Start of Data for the task

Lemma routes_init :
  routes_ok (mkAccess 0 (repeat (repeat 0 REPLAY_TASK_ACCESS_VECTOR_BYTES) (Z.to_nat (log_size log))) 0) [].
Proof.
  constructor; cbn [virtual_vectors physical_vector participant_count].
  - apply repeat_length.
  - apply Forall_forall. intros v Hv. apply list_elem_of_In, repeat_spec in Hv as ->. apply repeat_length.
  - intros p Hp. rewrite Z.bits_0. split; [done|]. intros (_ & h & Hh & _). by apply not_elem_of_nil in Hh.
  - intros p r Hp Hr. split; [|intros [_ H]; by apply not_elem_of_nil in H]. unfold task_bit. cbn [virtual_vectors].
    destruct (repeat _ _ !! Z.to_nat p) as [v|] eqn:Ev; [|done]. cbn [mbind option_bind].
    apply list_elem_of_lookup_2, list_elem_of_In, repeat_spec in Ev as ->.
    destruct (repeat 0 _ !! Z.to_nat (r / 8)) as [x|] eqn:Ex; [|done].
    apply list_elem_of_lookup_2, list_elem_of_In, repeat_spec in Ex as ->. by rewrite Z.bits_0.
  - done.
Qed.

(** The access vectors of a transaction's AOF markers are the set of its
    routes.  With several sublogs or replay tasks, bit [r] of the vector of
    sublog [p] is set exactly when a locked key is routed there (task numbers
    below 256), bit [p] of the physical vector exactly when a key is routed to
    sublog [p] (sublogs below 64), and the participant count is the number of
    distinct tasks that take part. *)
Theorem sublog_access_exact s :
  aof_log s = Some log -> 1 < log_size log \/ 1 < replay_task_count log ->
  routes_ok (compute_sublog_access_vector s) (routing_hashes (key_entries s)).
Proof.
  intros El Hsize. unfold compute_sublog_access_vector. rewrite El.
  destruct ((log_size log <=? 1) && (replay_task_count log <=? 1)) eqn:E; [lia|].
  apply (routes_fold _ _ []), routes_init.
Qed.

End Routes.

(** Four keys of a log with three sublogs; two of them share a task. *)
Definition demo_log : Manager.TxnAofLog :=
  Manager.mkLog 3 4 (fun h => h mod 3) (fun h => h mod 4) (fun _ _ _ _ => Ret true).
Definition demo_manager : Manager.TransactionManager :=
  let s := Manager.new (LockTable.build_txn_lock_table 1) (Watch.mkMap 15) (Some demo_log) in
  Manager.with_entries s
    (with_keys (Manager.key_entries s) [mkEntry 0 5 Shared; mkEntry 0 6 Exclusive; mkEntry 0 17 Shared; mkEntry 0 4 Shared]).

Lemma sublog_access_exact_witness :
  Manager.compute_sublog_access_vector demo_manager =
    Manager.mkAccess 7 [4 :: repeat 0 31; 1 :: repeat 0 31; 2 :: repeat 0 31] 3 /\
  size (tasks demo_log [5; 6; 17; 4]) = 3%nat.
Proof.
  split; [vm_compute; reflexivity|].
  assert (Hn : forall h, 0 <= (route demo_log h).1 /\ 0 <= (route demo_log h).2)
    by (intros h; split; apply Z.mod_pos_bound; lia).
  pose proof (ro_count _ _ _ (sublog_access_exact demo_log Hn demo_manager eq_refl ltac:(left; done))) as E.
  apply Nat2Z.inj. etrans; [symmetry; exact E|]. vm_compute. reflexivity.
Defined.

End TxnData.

End of Data for the task
Start of Data for the task

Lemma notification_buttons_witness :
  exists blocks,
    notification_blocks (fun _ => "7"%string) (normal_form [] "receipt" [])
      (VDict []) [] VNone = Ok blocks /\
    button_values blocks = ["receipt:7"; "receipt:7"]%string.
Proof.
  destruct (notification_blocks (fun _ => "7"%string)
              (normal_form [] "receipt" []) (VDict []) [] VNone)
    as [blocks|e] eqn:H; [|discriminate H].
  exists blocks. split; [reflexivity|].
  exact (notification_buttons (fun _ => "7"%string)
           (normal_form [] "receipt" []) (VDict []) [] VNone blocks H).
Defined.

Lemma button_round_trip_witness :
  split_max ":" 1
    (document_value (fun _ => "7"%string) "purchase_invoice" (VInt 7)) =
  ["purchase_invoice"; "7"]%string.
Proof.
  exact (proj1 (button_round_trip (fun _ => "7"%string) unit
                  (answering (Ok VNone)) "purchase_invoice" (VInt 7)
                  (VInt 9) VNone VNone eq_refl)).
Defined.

End of Data for the task

__Action item__
The required answer is the run of lines above, starting at the line with "(** The access" and ending at the line with "(** Four keys", reproduced exactly with both ends.

__Reply to the task__
(** The access vectors of a transaction's AOF markers are the set of its
    routes.  With several sublogs or replay tasks, bit [r] of the vector of
    sublog [p] is set exactly when a locked key is routed there (task numbers
    below 256), bit [p] of the physical vector exactly when a key is routed to
    sublog [p] (sublogs below 64), and the participant count is the number of
    distinct tasks that take part. *)
Theorem sublog_access_exact s :
  aof_log s = Some log -> 1 < log_size log \/ 1 < replay_task_count log ->
  routes_ok (compute_sublog_access_vector s) (routing_hashes (key_entries s)).
Proof.
  intros El Hsize. unfold compute_sublog_access_vector. rewrite El.
  destruct ((log_size log <=? 1) && (replay_task_count log <=? 1)) eqn:E; [lia|].
  apply (routes_fold _ _ []), routes_init.
Qed.

End Routes.

(** Four keys of a log with three sublogs; two of them share a task. *)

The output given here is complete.